Definition uri_states_14 : part action := mkPart
  []
  [(38, plain [48 -- 57 ~> St 39; 58 ~> St 146; 65 -- 70 ~> St 39; 97 -- 102 ~> St 39; 118 ~> St 225]);
   (39, plain [48 -- 57 ~> St 40; 58 ~> St 43; 65 -- 70 ~> St 40; 97 -- 102 ~> St 40]);
   (40, plain [48 -- 57 ~> St 41; 58 ~> St 43; 65 -- 70 ~> St 41; 97 -- 102 ~> St 41]);
   (41, plain [48 -- 57 ~> St 42; 58 ~> St 43; 65 -- 70 ~> St 42; 97 -- 102 ~> St 42]);
   (42, plain [58 ~> St 43]);
   (43, plain [48 -- 57 ~> St 44; 58 ~> St 141; 65 -- 70 ~> St 44; 97 -- 102 ~> St 44]);
   (44, plain [48 -- 57 ~> St 45; 58 ~> St 48; 65 -- 70 ~> St 45; 97 -- 102 ~> St 45]);
   (45, plain [48 -- 57 ~> St 46; 58 ~> St 48; 65 -- 70 ~> St 46; 97 -- 102 ~> St 46]);
   (46, plain [48 -- 57 ~> St 47; 58 ~> St 48; 65 -- 70 ~> St 47; 97 -- 102 ~> St 47]);
   (47, plain [58 ~> St 48])].

Definition uri_states_15 : part action := mkPart
  []
  [(48, plain [48 -- 57 ~> St 49; 58 ~> St 136; 65 -- 70 ~> St 49; 97 -- 102 ~> St 49]);
   (49, plain [48 -- 57 ~> St 50; 58 ~> St 53; 65 -- 70 ~> St 50; 97 -- 102 ~> St 50]);
   (50, plain [48 -- 57 ~> St 51; 58 ~> St 53; 65 -- 70 ~> St 51; 97 -- 102 ~> St 51]);
   (51, plain [48 -- 57 ~> St 52; 58 ~> St 53; 65 -- 70 ~> St 52; 97 -- 102 ~> St 52]);
   (52, plain [58 ~> St 53]);
   (53, plain [48 -- 57 ~> St 54; 58 ~> St 131; 65 -- 70 ~> St 54; 97 -- 102 ~> St 54]);
   (54, plain [48 -- 57 ~> St 55; 58 ~> St 58; 65 -- 70 ~> St 55; 97 -- 102 ~> St 55]);
   (55, plain [48 -- 57 ~> St 56; 58 ~> St 58; 65 -- 70 ~> St 56; 97 -- 102 ~> St 56]);
   (56, plain [48 -- 57 ~> St 57; 58 ~> St 58; 65 -- 70 ~> St 57; 97 -- 102 ~> St 57]);
   (57, plain [58 ~> St 58])].

Definition uri_states_16 : part action := mkPart
  []
  [(58, plain [48 -- 57 ~> St 59; 58 ~> St 126; 65 -- 70 ~> St 59; 97 -- 102 ~> St 59]);
   (59, plain [48 -- 57 ~> St 60; 58 ~> St 63; 65 -- 70 ~> St 60; 97 -- 102 ~> St 60]);
   (60, plain [48 -- 57 ~> St 61; 58 ~> St 63; 65 -- 70 ~> St 61; 97 -- 102 ~> St 61]);
   (61, plain [48 -- 57 ~> St 62; 58 ~> St 63; 65 -- 70 ~> St 62; 97 -- 102 ~> St 62]);
   (62, plain [58 ~> St 63]);
   (63, plain [48 -- 57 ~> St 64; 58 ~> St 113; 65 -- 70 ~> St 64; 97 -- 102 ~> St 64]);
   (64, plain [48 -- 57 ~> St 65; 58 ~> St 68; 65 -- 70 ~> St 65; 97 -- 102 ~> St 65]);
   (65, plain [48 -- 57 ~> St 66; 58 ~> St 68; 65 -- 70 ~> St 66; 97 -- 102 ~> St 66]);
   (66, plain [48 -- 57 ~> St 67; 58 ~> St 68; 65 -- 70 ~> St 67; 97 -- 102 ~> St 67]);
   (67, plain [58 ~> St 68])].

Definition uri_states_17 : part action := mkPart
  []
  [(68, plain [2 ~> St 69; 48 ~> St 96; 49 ~> St 104; 50 ~> St 107; 51 -- 57 ~> St 110; 58 ~> St 111;
        65 -- 70 ~> St 112; 97 -- 102 ~> St 112]);
   (69, plain [48 -- 52 ~> St 70]);
   (70, plain [48 -- 57 ~> St 71]);
   (71, plain [46 ~> St 72]);
   (72, plain [2 ~> St 73; 48 ~> St 75; 49 ~> St 92; 50 ~> St 94; 51 -- 57 ~> St 93]);
   (73, plain [48 -- 52 ~> St 74]);
   (74, plain [48 -- 57 ~> St 75]);
   (75, plain [46 ~> St 76]);
   (76, plain [2 ~> St 77; 48 ~> St 79; 49 ~> St 88; 50 ~> St 90; 51 -- 57 ~> St 89]);
   (77, plain [48 -- 52 ~> St 78]);
   (78, plain [48 -- 57 ~> St 79]);
   (79, plain [46 ~> St 80]);
   (80, plain [2 ~> St 81; 48 ~> St 83; 49 ~> St 84; 50 ~> St 86; 51 -- 57 ~> St 85]);
   (81, plain [48 -- 52 ~> St 82]);
   (82, plain [48 -- 57 ~> St 83]);
   (83, plain [93 ~> St 460])].

Definition uri_states_18 : part action := mkPart
  []
  [(84, plain [48 -- 57 ~> St 85; 93 ~> St 460]);
   (85, plain [48 -- 57 ~> St 83; 93 ~> St 460]);
   (86, plain [48 -- 52 ~> St 83; 53 ~> St 87; 54 -- 57 ~> St 83; 93 ~> St 460]);
   (87, plain [48 -- 53 ~> St 83; 93 ~> St 460]);
   (88, plain [46 ~> St 80; 48 -- 57 ~> St 89]);
   (89, plain [46 ~> St 80; 48 -- 57 ~> St 79]);
   (90, plain [46 ~> St 80; 48 -- 52 ~> St 79; 53 ~> St 91; 54 -- 57 ~> St 79]);
   (91, plain [46 ~> St 80; 48 -- 53 ~> St 79]);
   (92, plain [46 ~> St 76; 48 -- 57 ~> St 93]);
   (93, plain [46 ~> St 76; 48 -- 57 ~> St 75]);
   (94, plain [46 ~> St 76; 48 -- 52 ~> St 75; 53 ~> St 95; 54 -- 57 ~> St 75]);
   (95, plain [46 ~> St 76; 48 -- 53 ~> St 75]);
   (96, plain [46 ~> St 72; 48 -- 57 ~> St 97; 58 ~> St 100; 65 -- 70 ~> St 97; 97 -- 102 ~> St 97])].

Definition uri_states_19 : part action := mkPart
  []
  [(97, plain [48 -- 57 ~> St 98; 58 ~> St 100; 65 -- 70 ~> St 98; 97 -- 102 ~> St 98]);
   (98, plain [48 -- 57 ~> St 99; 58 ~> St 100; 65 -- 70 ~> St 99; 97 -- 102 ~> St 99]);
   (99, plain [58 ~> St 100]);
   (100, plain [48 -- 57 ~> St 101; 58 ~> St 83; 65 -- 70 ~> St 101; 97 -- 102 ~> St 101]);
   (101, plain [48 -- 57 ~> St 102; 65 -- 70 ~> St 102; 93 ~> St 460; 97 -- 102 ~> St 102]);
   (102, plain [48 -- 57 ~> St 103; 65 -- 70 ~> St 103; 93 ~> St 460; 97 -- 102 ~> St 103]);
   (103, plain [48 -- 57 ~> St 83; 65 -- 70 ~> St 83; 93 ~> St 460; 97 -- 102 ~> St 83]);
   (104, plain [46 ~> St 72; 48 -- 57 ~> St 105; 58 ~> St 100; 65 -- 70 ~> St 97; 97 -- 102 ~> St 97]);
   (105, plain [46 ~> St 72; 48 -- 57 ~> St 106; 58 ~> St 100; 65 -- 70 ~> St 98; 97 -- 102 ~> St 98])].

• _What the task requires_: Copy each record from above without leaving any out.

• _Response_:
Definition uri_states_14 : part action := mkPart
  []
  [(38, plain [48 -- 57 ~> St 39; 58 ~> St 146; 65 -- 70 ~> St 39; 97 -- 102 ~> St 39; 118 ~> St 225]);
   (39, plain [48 -- 57 ~> St 40; 58 ~> St 43; 65 -- 70 ~> St 40; 97 -- 102 ~> St 40]);
   (40, plain [48 -- 57 ~> St 41; 58 ~> St 43; 65 -- 70 ~> St 41; 97 -- 102 ~> St 41]);
   (41, plain [48 -- 57 ~> St 42; 58 ~> St 43; 65 -- 70 ~> St 42; 97 -- 102 ~> St 42]);
   (42, plain [58 ~> St 43]);
   (43, plain [48 -- 57 ~> St 44; 58 ~> St 141; 65 -- 70 ~> St 44; 97 -- 102 ~> St 44]);
   (44, plain [48 -- 57 ~> St 45; 58 ~> St 48; 65 -- 70 ~> St 45; 97 -- 102 ~> St 45]);
   (45, plain [48 -- 57 ~> St 46; 58 ~> St 48; 65 -- 70 ~> St 46; 97 -- 102 ~> St 46]);
   (46, plain [48 -- 57 ~> St 47; 58 ~> St 48; 65 -- 70 ~> St 47; 97 -- 102 ~> St 47]);
   (47, plain [58 ~> St 48])].

Definition uri_states_15 : part action := mkPart
  []
  [(48, plain [48 -- 57 ~> St 49; 58 ~> St 136; 65 -- 70 ~> St 49; 97 -- 102 ~> St 49]);
   (49, plain [48 -- 57 ~> St 50; 58 ~> St 53; 65 -- 70 ~> St 50; 97 -- 102 ~> St 50]);
   (50, plain [48 -- 57 ~> St 51; 58 ~> St 53; 65 -- 70 ~> St 51; 97 -- 102 ~> St 51]);
   (51, plain [48 -- 57 ~> St 52; 58 ~> St 53; 65 -- 70 ~> St 52; 97 -- 102 ~> St 52]);
   (52, plain [58 ~> St 53]);
   (53, plain [48 -- 57 ~> St 54; 58 ~> St 131; 65 -- 70 ~> St 54; 97 -- 102 ~> St 54]);
   (54, plain [48 -- 57 ~> St 55; 58 ~> St 58; 65 -- 70 ~> St 55; 97 -- 102 ~> St 55]);
   (55, plain [48 -- 57 ~> St 56; 58 ~> St 58; 65 -- 70 ~> St 56; 97 -- 102 ~> St 56]);
   (56, plain [48 -- 57 ~> St 57; 58 ~> St 58; 65 -- 70 ~> St 57; 97 -- 102 ~> St 57]);
   (57, plain [58 ~> St 58])].

Definition uri_states_16 : part action := mkPart
  []
  [(58, plain [48 -- 57 ~> St 59; 58 ~> St 126; 65 -- 70 ~> St 59; 97 -- 102 ~> St 59]);
   (59, plain [48 -- 57 ~> St 60; 58 ~> St 63; 65 -- 70 ~> St 60; 97 -- 102 ~> St 60]);
   (60, plain [48 -- 57 ~> St 61; 58 ~> St 63; 65 -- 70 ~> St 61; 97 -- 102 ~> St 61]);
   (61, plain [48 -- 57 ~> St 62; 58 ~> St 63; 65 -- 70 ~> St 62; 97 -- 102 ~> St 62]);
   (62, plain [58 ~> St 63]);
   (63, plain [48 -- 57 ~> St 64; 58 ~> St 113; 65 -- 70 ~> St 64; 97 -- 102 ~> St 64]);
   (64, plain [48 -- 57 ~> St 65; 58 ~> St 68; 65 -- 70 ~> St 65; 97 -- 102 ~> St 65]);
   (65, plain [48 -- 57 ~> St 66; 58 ~> St 68; 65 -- 70 ~> St 66; 97 -- 102 ~> St 66]);
   (66, plain [48 -- 57 ~> St 67; 58 ~> St 68; 65 -- 70 ~> St 67; 97 -- 102 ~> St 67]);
   (67, plain [58 ~> St 68])].

Definition uri_states_17 : part action := mkPart
  []
  [(68, plain [2 ~> St 69; 48 ~> St 96; 49 ~> St 104; 50 ~> St 107; 51 -- 57 ~> St 110; 58 ~> St 111;
        65 -- 70 ~> St 112; 97 -- 102 ~> St 112]);
   (69, plain [48 -- 52 ~> St 70]);
   (70, plain [48 -- 57 ~> St 71]);
   (71, plain [46 ~> St 72]);
   (72, plain [2 ~> St 73; 48 ~> St 75; 49 ~> St 92; 50 ~> St 94; 51 -- 57 ~> St 93]);
   (73, plain [48 -- 52 ~> St 74]);
   (74, plain [48 -- 57 ~> St 75]);
   (75, plain [46 ~> St 76]);
   (76, plain [2 ~> St 77; 48 ~> St 79; 49 ~> St 88; 50 ~> St 90; 51 -- 57 ~> St 89]);
   (77, plain [48 -- 52 ~> St 78]);
   (78, plain [48 -- 57 ~> St 79]);
   (79, plain [46 ~> St 80]);
   (80, plain [2 ~> St 81; 48 ~> St 83; 49 ~> St 84; 50 ~> St 86; 51 -- 57 ~> St 85]);
   (81, plain [48 -- 52 ~> St 82]);
   (82, plain [48 -- 57 ~> St 83]);
   (83, plain [93 ~> St 460])].

Definition uri_states_18 : part action := mkPart
  []
  [(84, plain [48 -- 57 ~> St 85; 93 ~> St 460]);
   (85, plain [48 -- 57 ~> St 83; 93 ~> St 460]);
   (86, plain [48 -- 52 ~> St 83; 53 ~> St 87; 54 -- 57 ~> St 83; 93 ~> St 460]);
   (87, plain [48 -- 53 ~> St 83; 93 ~> St 460]);
   (88, plain [46 ~> St 80; 48 -- 57 ~> St 89]);
   (89, plain [46 ~> St 80; 48 -- 57 ~> St 79]);
   (90, plain [46 ~> St 80; 48 -- 52 ~> St 79; 53 ~> St 91; 54 -- 57 ~> St 79]);
   (91, plain [46 ~> St 80; 48 -- 53 ~> St 79]);
   (92, plain [46 ~> St 76; 48 -- 57 ~> St 93]);
   (93, plain [46 ~> St 76; 48 -- 57 ~> St 75]);
   (94, plain [46 ~> St 76; 48 -- 52 ~> St 75; 53 ~> St 95; 54 -- 57 ~> St 75]);
   (95, plain [46 ~> St 76; 48 -- 53 ~> St 75]);
   (96, plain [46 ~> St 72; 48 -- 57 ~> St 97; 58 ~> St 100; 65 -- 70 ~> St 97; 97 -- 102 ~> St 97])].

Definition uri_states_19 : part action := mkPart
  []
  [(97, plain [48 -- 57 ~> St 98; 58 ~> St 100; 65 -- 70 ~> St 98; 97 -- 102 ~> St 98]);
   (98, plain [48 -- 57 ~> St 99; 58 ~> St 100; 65 -- 70 ~> St 99; 97 -- 102 ~> St 99]);
   (99, plain [58 ~> St 100]);
   (100, plain [48 -- 57 ~> St 101; 58 ~> St 83; 65 -- 70 ~> St 101; 97 -- 102 ~> St 101]);
   (101, plain [48 -- 57 ~> St 102; 65 -- 70 ~> St 102; 93 ~> St 460; 97 -- 102 ~> St 102]);
   (102, plain [48 -- 57 ~> St 103; 65 -- 70 ~> St 103; 93 ~> St 460; 97 -- 102 ~> St 103]);
   (103, plain [48 -- 57 ~> St 83; 65 -- 70 ~> St 83; 93 ~> St 460; 97 -- 102 ~> St 83]);
   (104, plain [46 ~> St 72; 48 -- 57 ~> St 105; 58 ~> St 100; 65 -- 70 ~> St 97; 97 -- 102 ~> St 97]);
   (105, plain [46 ~> St 72; 48 -- 57 ~> St 106; 58 ~> St 100; 65 -- 70 ~> St 98; 97 -- 102 ~> St 98])].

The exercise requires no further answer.